(** X2. A run of the Generation sweep on a roster the dispatch recognises
    returns a table whose rows sit at pairwise different positions of the
    (model, trait, intensity, question) iteration space, in iteration order:
    no combination of a duplicate-free configuration appears twice.  The table
    has at most |models| x |traits| x 5 x |questions| rows, and exactly that many
    less one for every iteration the engine skipped with its warning (a failed
    generation or a failed judge call); the shipped configuration has 5 traits
    and 6 questions. *)
Theorem generation_table_bound :
  (length (generation Prompts.TRAITS_DEFINITIONS) = 5 /\ length Prompts.QUESTIONS = 6) /\
  forall hf_handlers groq_generate_func judge_model_id td models_to_test questions,
    adapter_contract groq_generate_func ->
    roster_ok hf_handlers models_to_test ->
    traits_ok td ->
    forall st, exists rows st',
      run_text_generation_experiment models_to_test hf_handlers groq_generate_func
        judge_model_id td questions st = (inr rows, st') /\
      subseq (map coord_of rows) (all_coords models_to_test td questions) /\
      (NoDup (keys models_to_test) ->
       NoDup (map (fun t => name (snd t)) (generation td)) ->
       NoDup questions ->
       NoDup (map coord_of rows)) /\
      length rows <= length models_to_test * length (generation td) * 5 * length questions /\
      length rows + (warnings st' - warnings st) =
        length models_to_test * length (generation td) * 5 * length questions.
Proof.
  split; [split; reflexivity|].
  intros hf f jm td models questions Hc Hr Ht st.
  destruct (GenerationFacts.run_text_generation_spec hf f jm td models questions Hc Hr Ht st)
    as (rows & st' & Hrun & Hsub & Hcount).
  exists rows, st'. split; [exact Hrun|]. split; [exact Hsub|].
  unfold total_generations in Hcount.
  set (total := length models * length (generation td) * 5 * length questions) in *.
  split; [|split].
  - intros Hm Hn Hq. eapply ListFacts.subseq_NoDup; [exact Hsub|].
    apply all_coords_NoDup; assumption.
  - apply ListFacts.subseq_length in Hsub.
    rewrite length_map, GenerationFacts.all_coords_length in Hsub. exact Hsub.
  - apply ListFacts.subseq_length in Hsub.
    rewrite length_map, GenerationFacts.all_coords_length in Hsub.
    fold total in Hsub. clearbody total. lia.
Qed.

End Sweeps.

(** The shipped roster and trait tables, with the stub handler for the local
    model, meet the preconditions of the sweeps. *)
Lemma shipped_roster_ok : @roster_ok Stub.env Stub.handlers Settings.MODELS_TO_TEST.
Proof.
  intros model_key info [[= <- <-]|[[= <- <-]|[]]].
  - right. split; [reflexivity|]. eexists. reflexivity.
  - left. reflexivity.
Qed.

Lemma shipped_traits_ok : traits_ok Prompts.TRAITS_DEFINITIONS.
Proof.
  intros trait_key tg Hin. cbn in Hin.
  repeat (destruct Hin as [[= <- <-]|Hin]; [discriminate|]).
  destruct Hin.
Qed.

Lemma shipped_distinct :
  NoDup (keys Settings.MODELS_TO_TEST) /\
  NoDup (map (fun t => name (snd t)) (generation Prompts.TRAITS_DEFINITIONS)) /\
  NoDup Prompts.QUESTIONS.
Proof.
  repeat split; repeat (constructor; [cbn; intuition discriminate|]); constructor.
Qed.

(** X2 on the shipped configuration, in a world where one judge call fails:
    299 rows for 300 iterations, no coordinate twice. *)
Lemma generation_table_bound_witness :
  exists rows st',
    @run_text_generation_experiment Stub.env Settings.MODELS_TO_TEST Stub.handlers
      (@Main.groq Stub.env) Settings.JUDGE_MODEL_ID Prompts.TRAITS_DEFINITIONS
      Prompts.QUESTIONS (Stub.start Stub.shaky) = (inr rows, st') /\
    NoDup (map coord_of rows) /\
    length rows <= 2 * 5 * 5 * 6 /\
    length rows = 299.
Proof.
  destruct (proj2 (@generation_table_bound Stub.env) Stub.handlers (@Main.groq Stub.env)
              Settings.JUDGE_MODEL_ID Prompts.TRAITS_DEFINITIONS Settings.MODELS_TO_TEST
              Prompts.QUESTIONS (@groq_contract Stub.env) shipped_roster_ok shipped_traits_ok
              (Stub.start Stub.shaky))
    as (rows & st' & Hrun & _ & Hnd & Hle & _).
  exists rows, st'. split; [exact Hrun|].
  split; [apply Hnd; apply shipped_distinct|].
  split; [exact Hle|].
  assert (Hlen : option_map (@length _)
                   (match fst (@run_text_generation_experiment Stub.env Settings.MODELS_TO_TEST
                            Stub.handlers (@Main.groq Stub.env) Settings.JUDGE_MODEL_ID
                            Prompts.TRAITS_DEFINITIONS Prompts.QUESTIONS (Stub.start Stub.shaky))
                    with inr r => Some r | inl _ => None end) = Some 299)
    by (vm_compute; reflexivity).
  rewrite Hrun in Hlen. cbn in Hlen. injection Hlen as Hlen. exact Hlen.
Defined.

End EngineFacts.

(* ================================================================== *)
(** * Properties of one pass of the Generation sweep *)
(* ================================================================== *)

Module GenerationPass.
Import Experiments Spec HandlersFacts ParserFacts EngineFacts.

Section Pass.
Context `{Env}.
Variable hf_handlers : dict Handlers.HuggingFaceModelHandler.
Variable groq_generate_func : string -> string -> string -> option Q -> M (string * string).
Variable judge_model_id : string.
Variable traits_definitions : traits.
Variables (model_key : string) (info : model_info) (trait_key : string)
  (tg : trait_gen) (n : nat) (question : string).

Abbreviation body :=
  (generation_body hf_handlers groq_generate_func judge_model_id traits_definitions
     model_key info trait_key tg n question).
Abbreviation dispatch :=
  (dispatch_generate hf_handlers groq_generate_func model_key info
     (system_prompt_generate_of (name tg) n tg) (user_prompt_generate_of question)).
(** * A page-level retrieval engine over three standards documents

    Shallow embedding of [src/backend/app.py]: the corpus builder
    ([extract_pages_text], [build_index]), the per-document similarity
    ranker ([api_search]) and the summary synthesizer
    ([synthesize_summary]), together with the Python, numpy and
    scikit-learn operations these functions call.

    Conventions.
    - A Python [str] is a [string]; a character is a code point below 256.
    - A Python [float] is an exact rational ([Q]); similarity scores are
      compared with [Qle] and [Qeq].
    - A Python [dict] is an insertion-ordered association list with unique
      keys ([Py.dict]); a Python [set] is a [gset], and, where the order in
      which the interpreter walks it matters, a duplicate-free list in an
      order left open ([SetOrder]).
    - A call that can raise returns a [Py.result]. *)

From Stdlib Require Import ZArith QArith Qround Lqa Ascii String DecimalString.
From stdpp Require Import base list strings gmap sorting.

Open Scope string_scope.
Open Scope list_scope.
Open Scope nat_scope.

(** * Python built-ins *)

Module Py.

Inductive Exception :=
| ValueError | TypeError | OverflowError | AttributeError | IndexError | KeyError
| NotFittedError.
(** C8 (as amended). The image test looks at the last four characters only
    and knows [.png] and [.jpg] only, so for every file_path ending in
    [.jpeg] or [.gif] it does not fire: the path counts as no image, the
    image-rejection exception is never raised, and after a successful
    conversion the call goes on as for any other file: it returns the
    text_content when the path contains [.zip] or no question is supplied,
    and it calls the model when a question is supplied and the path does
    not contain [.zip]. *)
Theorem jpeg_gif_not_rejected (file_path : string) (question : option string) :
  PyStr.endswith file_path ".jpeg" = true \/ PyStr.endswith file_path ".gif" = true ->
  PyStr.in_list (PyStr.slice_from file_path (-4)) [".png"; ".jpg"] = false
  /\ is_image file_path = false
  /\ fst (run (forward file_path question))
     <> Raised (Exception TextInspectorTool.image_error)
  /\ fst (run (forward_initial_exam_mode file_path question))
     <> Raised (Exception TextInspectorTool.image_error)
  /\ (forall result,
        md_converter file_path = inr result ->
        (is_archive file_path = true \/ supplied question = false ->
         run (forward file_path question)
           = (Returned (text_content result), [ConvertCall file_path])
         /\ run (forward_initial_exam_mode file_path question)
           = (Returned (text_content result), [ConvertCall file_path]))
        /\ (is_archive file_path = false -> supplied question = true ->
            exists standard exam,
              run (forward file_path question)
                = (answer_of (websurfer_model standard),
                   [ConvertCall file_path; ModelCall standard])
              /\ run (forward_initial_exam_mode file_path question)
                = (answer_of (websurfer_model exam),
                   [ConvertCall file_path; ModelCall exam]))).
Proof.
  intro Hext.
  pose proof (PyStrFacts.image_test_jpeg_gif file_path Hext) as Htest.
  assert (Himg : is_image file_path = false)
    by (now rewrite <- image_test_is_image).
  assert (Hpaths : forall result,
        md_converter file_path = inr result ->
        (is_archive file_path = true \/ supplied question = false ->
         run (forward file_path question)
           = (Returned (text_content result), [ConvertCall file_path])
         /\ run (forward_initial_exam_mode file_path question)
           = (Returned (text_content result), [ConvertCall file_path]))
        /\ (is_archive file_path = false -> supplied question = true ->
            exists standard exam,
              run (forward file_path question)
                = (answer_of (websurfer_model standard),
                   [ConvertCall file_path; ModelCall standard])
              /\ run (forward_initial_exam_mode file_path question)
                = (answer_of (websurfer_model exam),
                   [ConvertCall file_path; ModelCall exam]))).
  { intros result H. split.
    - intros [Hzip|Hq].
      + now apply run_archive.
      + now apply run_no_question.
    - intros Hzip Hq. destruct question as [[|c q]|]; try discriminate.
      assert (Hne : String c q <> "") by discriminate.
      eexists. eexists. split.
      + exact (run_forward_question md_converter websurfer_model
                 file_path (String c q) result H Himg Hzip Hne).
      + exact (run_exam_question md_converter websurfer_model
                 file_path (String c q) result H Himg Hzip Hne). }
  split; [assumption|]. split; [assumption|].
  split; [|split; [|exact Hpaths]].
  - destruct (md_converter file_path) as [detail|result] eqn:H.
    + destruct (run_conversion_failed md_converter websurfer_model
                  file_path question detail H) as [E _].
      rewrite E. discriminate.
    + destruct (Hpaths result eq_refl) as [Hret Hask].
      destruct (is_archive file_path) eqn:Hzip.
      * destruct (Hret (or_introl eq_refl)) as [E _]. rewrite E. discriminate.
      * destruct (supplied question) eqn:Hq.
        -- destruct (Hask eq_refl eq_refl) as (m1 & m2 & E & _). rewrite E.
           cbn [fst]. destruct (websurfer_model m1); discriminate.
        -- destruct (Hret (or_intror eq_refl)) as [E _]. rewrite E. discriminate.
  - destruct (md_converter file_path) as [detail|result] eqn:H.
    + destruct (run_conversion_failed md_converter websurfer_model
                  file_path question detail H) as [_ E].
      rewrite E. discriminate.
    + destruct (Hpaths result eq_refl) as [Hret Hask].
      destruct (is_archive file_path) eqn:Hzip.
      * destruct (Hret (or_introl eq_refl)) as [_ E]. rewrite E. discriminate.
      * destruct (supplied question) eqn:Hq.
        -- destruct (Hask eq_refl eq_refl) as (m1 & m2 & _ & E). rewrite E.
           cbn [fst]. destruct (websurfer_model m2); discriminate.
        -- destruct (Hret (or_intror eq_refl)) as [_ E]. rewrite E. discriminate.
Qed.

(** Every run is of one of two kinds: it stops after the conversion call,
    with the same outcome at both entry points, or it ends in one call of
    the model at both entry points. *)
Lemma run_cases (file_path : string) (question : option string) :
  (exists out,
      run (forward file_path question) = (out, [ConvertCall file_path])
      /\ run (forward_initial_exam_mode file_path question)
         = (out, [ConvertCall file_path]))
  \/ (exists standard exam,
      run (forward file_path question)
        = (answer_of (websurfer_model standard),
           [ConvertCall file_path; ModelCall standard])
      /\ run (forward_initial_exam_mode file_path question)
        = (answer_of (websurfer_model exam),
           [ConvertCall file_path; ModelCall exam])).
Proof.
  destruct (md_converter file_path) as [detail|result] eqn:H.
  { left. eexists.
    exact (run_conversion_failed md_converter websurfer_model
             file_path question detail H). }
  destruct (is_image file_path) eqn:Himg.
  { left. eexists.
    exact (run_image md_converter websurfer_model
             file_path question result H Himg). }
  destruct (is_archive file_path) eqn:Hzip.
  { left. eexists.
    exact (run_archive md_converter websurfer_model
             file_path question result H Himg Hzip). }
  destruct (supplied question) eqn:Hq.
  - right. destruct question as [[|c q]|]; try discriminate.
    assert (Hne : String c q <> "") by discriminate.
    eexists. eexists. split.
    + exact (run_forward_question md_converter websurfer_model
               file_path (String c q) result H Himg Hzip Hne).
    + exact (run_exam_question md_converter websurfer_model
               file_path (String c q) result H Himg Hzip Hne).
  - left. eexists.
    exact (run_no_question md_converter websurfer_model
             file_path question result H Himg Hq).
Qed.

(** C6 (as amended). Called with a file_path and a question (which may be
    [None]), the two entry points call the converter the same way, reach
    the model on the same inputs, and are indistinguishable whenever the
    model is not reached: same outcome (the same exception or the same
    returned text) and same calls. When the model is reached they differ in
    the prompt only. Their signatures differ: a call that leaves the
    question out runs [forward] with the question [None], and is refused
    with a [TypeError] by [forward_initial_exam_mode]. *)
Theorem entry_points_agree (file_path : string) (question : option string) :
  (convert_calls (snd (run (forward file_path question))) = [file_path]
   /\ convert_calls (snd (run (forward_initial_exam_mode file_path question)))
      = [file_path])
  /\ (model_calls (snd (run (forward file_path question))) = []
      <-> model_calls (snd (run (forward_initial_exam_mode file_path question)))
          = [])
  /\ (model_calls (snd (run (forward file_path question))) = [] ->
      run (forward file_path question)
      = run (forward_initial_exam_mode file_path question))
  /\ (model_calls (snd (run (forward file_path question))) <> [] ->
      exists standard exam,
        run (forward file_path question)
          = (answer_of (websurfer_model standard),
             [ConvertCall file_path; ModelCall standard])
        /\ run (forward_initial_exam_mode file_path question)
          = (answer_of (websurfer_model exam),
             [ConvertCall file_path; ModelCall exam]))
  /\ (model_calls (snd (run (forward file_path question))) = [] ->
      call_forward md_converter websurfer_model file_path (Passed question)
      = call_forward_initial_exam_mode md_converter websurfer_model
          file_path (Passed question))
  /\ call_forward md_converter websurfer_model file_path LeftOut
     = call_forward md_converter websurfer_model file_path (Passed None)
  /\ call_forward_initial_exam_mode md_converter websurfer_model
       file_path LeftOut
     = TypeError "question"
  /\ call_forward md_converter websurfer_model file_path LeftOut
     <> call_forward_initial_exam_mode md_converter websurfer_model
          file_path LeftOut.
Proof.
  assert (Hsig :
    call_forward md_converter websurfer_model file_path LeftOut
    = call_forward md_converter websurfer_model file_path (Passed None)
    /\ call_forward_initial_exam_mode md_converter websurfer_model
         file_path LeftOut
       = TypeError "question"
    /\ call_forward md_converter websurfer_model file_path LeftOut
       <> call_forward_initial_exam_mode md_converter websurfer_model
            file_path LeftOut).
  { split; [reflexivity|]. split; [reflexivity|]. discriminate. }
  unfold call_forward at 1, call_forward_initial_exam_mode at 1.
  destruct (run_cases file_path question)
    as [(out & E1 & E2)|(standard & exam & E1 & E2)]; rewrite E1, E2; cbn.
  - split; [now split|]. split; [tauto|]. split; [reflexivity|].
    split; [congruence|]. split; [reflexivity|]. exact Hsig.
  - split; [now split|]. split; [split; discriminate|].
    split; [discriminate|]. split; [intros _; now exists standard, exam|].
    split; [discriminate|]. exact Hsig.
Qed.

WORK INSTRUCTIONS: Write out only the lines that run from the line containing "keys ([Py.dict]); a" through the line containing "[.jpeg] or [.gif]", both included, exactly as they appear above.

RESPONSE TO THE EXERCISE:
      keys ([Py.dict]); a Python [set] is a [gset], and, where the order in
      which the interpreter walks it matters, a duplicate-free list in an
      order left open ([SetOrder]).
    - A call that can raise returns a [Py.result]. *)

From Stdlib Require Import ZArith QArith Qround Lqa Ascii String DecimalString.
From stdpp Require Import base list strings gmap sorting.

Open Scope string_scope.
Open Scope list_scope.
Open Scope nat_scope.

(** * Python built-ins *)

Module Py.

Inductive Exception :=
| ValueError | TypeError | OverflowError | AttributeError | IndexError | KeyError
| NotFittedError.
(** C8 (as amended). The image test looks at the last four characters only
    and knows [.png] and [.jpg] only, so for every file_path ending in
    [.jpeg] or [.gif] it does not fire: the path counts as no image, the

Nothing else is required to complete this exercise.